## MATERIALS PROVIDED
○ ○ ○ ○ ○

Definition inner_where (workspace_id : Z) (f : TraceQueryFilters) : string :=
  workspace_text workspace_id +:+
  and_text (eq_text "service_name") (tq_service_name f) +:+
  and_text (span_name_text workspace_id) (tq_span_name f) +:+
  match tq_time_range f with
  | Some tr => " AND " +:+ ge_text "timestamp" (tr_start tr) +:+ " AND " +:+ le_text "timestamp" (tr_end tr)
  | None => ""
  end +:+
  and_text (eq_text "llm_model") (tq_llm_model f) +:+
  and_text (eq_text "llm_provider") (tq_llm_provider f) +:+
  and_text (eq_text "llm_response_model") (tq_llm_response_model f) +:+
  and_text (eq_text "agent_name") (tq_agent_name f) +:+
  and_text (eq_text "session_id") (tq_session_id f) +:+
  and_text (eq_text "rail_type") (tq_rail_type f) +:+
  and_text (eq_text "action_name") (tq_action_name f) +:+
  and_text (eq_text "workflow_run_id") (tq_workflow_run_id f) +:+
  and_text (eq_text "framework") (tq_framework f) +:+
  and_text (eq_text "tool_name") (tq_tool_name f) +:+
  and_text (eq_text "invocation_id") (tq_invocation_id f) +:+
  and_text (eq_text "environment") (tq_environment f).

Definition inner_head : string := "SELECT
                trace_id,
                MIN(span_name)  AS trace_name,
                MIN(timestamp)  AS start_time,
                MAX(timestamp + duration_ns) AS end_time,
                (MAX(timestamp + duration_ns) - MIN(timestamp)) / 1000000 AS duration_ms,
                COUNT(*)        AS span_count,
                MIN(service_name) AS service_name,
                MAX(CASE WHEN status_code = 'ERROR' THEN 1 ELSE 0 END) AS has_error
            FROM spans
            WHERE".
Definition inner_tail : string := "
            GROUP BY trace_id".
Definition inner_sql (workspace_id : Z) (f : TraceQueryFilters) : string :=
  inner_head +:+ " " +:+ inner_where workspace_id f +:+ inner_tail.

Definition outer_conditions (f : TraceQueryFilters) : list string :=
  match tq_status f with
  | Some status =>
      let s := to_uppercase status in
      if decide (s = "ERROR") then ["has_error = 1"] else if decide (s = "OK") then ["has_error = 0"] else []
  | None => []
  end ++
  opt_text (ge_text "duration_ms") (tq_min_duration_ms f) ++
  opt_text (le_text "duration_ms") (tq_max_duration_ms f).

Definition outer_where (f : TraceQueryFilters) : string :=
  match outer_conditions f with [] => "1=1" | l => join_text " AND " l end.

Definition trace_count_text (workspace_id : Z) (f : TraceQueryFilters) : string :=
  "SELECT COUNT(*) AS cnt FROM (" +:+ inner_sql workspace_id f +:+ ") t WHERE " +:+ outer_where f.
Definition trace_page_text (workspace_id : Z) (f : TraceQueryFilters) (limit offset : Z) : string :=
  "SELECT * FROM (" +:+ inner_sql workspace_id f +:+ ") t
            WHERE" +:+ " " +:+ outer_where f +:+ "
            ORDER BY start_time DESC
            LIMIT" +:+ " " +:+ pretty limit +:+ " OFFSET " +:+ pretty offset.
End TraceText.

(** ** The metric series *)

Section SeriesText.
Context `{UuidText} (to_lowercase : string → string).

(** [interval_seconds as i64] times a billion, in a release build. *)
Definition interval_ns (interval_seconds : Z) : Z := i64_wrap (i64_wrap interval_seconds * 1000000000).

Definition agg_fn (aggregation : string) : string :=
  let a := to_lowercase aggregation in
  if decide (a = "sum") then "SUM(value)"
  else if decide (a = "min") then "MIN(value)"
  else if decide (a = "max") then "MAX(value)"
  else if decide (a = "count") then "COUNT(*)"
  else "AVG(value)".

Definition series_conditions (workspace_id : Z) (f : MetricSeriesFilters) : list string :=
  [workspace_text workspace_id; eq_text "metric_name" (ms_metric_name f)] ++
  opt_text (eq_text "service_name") (ms_service_name f) ++
  range_texts (ms_time_range f).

○ ○ ○ ○ ○

## TASK REQUIREMENTS
Among the lines of the listing above, which ones contain the word "TraceQueryFilters"? Show them.

## WRITTEN ANSWER
Definition inner_where (workspace_id : Z) (f : TraceQueryFilters) : string :=
Definition inner_sql (workspace_id : Z) (f : TraceQueryFilters) : string :=
Definition outer_conditions (f : TraceQueryFilters) : list string :=
Definition outer_where (f : TraceQueryFilters) : string :=
Definition trace_count_text (workspace_id : Z) (f : TraceQueryFilters) : string :=
Definition trace_page_text (workspace_id : Z) (f : TraceQueryFilters) (limit offset : Z) : string :=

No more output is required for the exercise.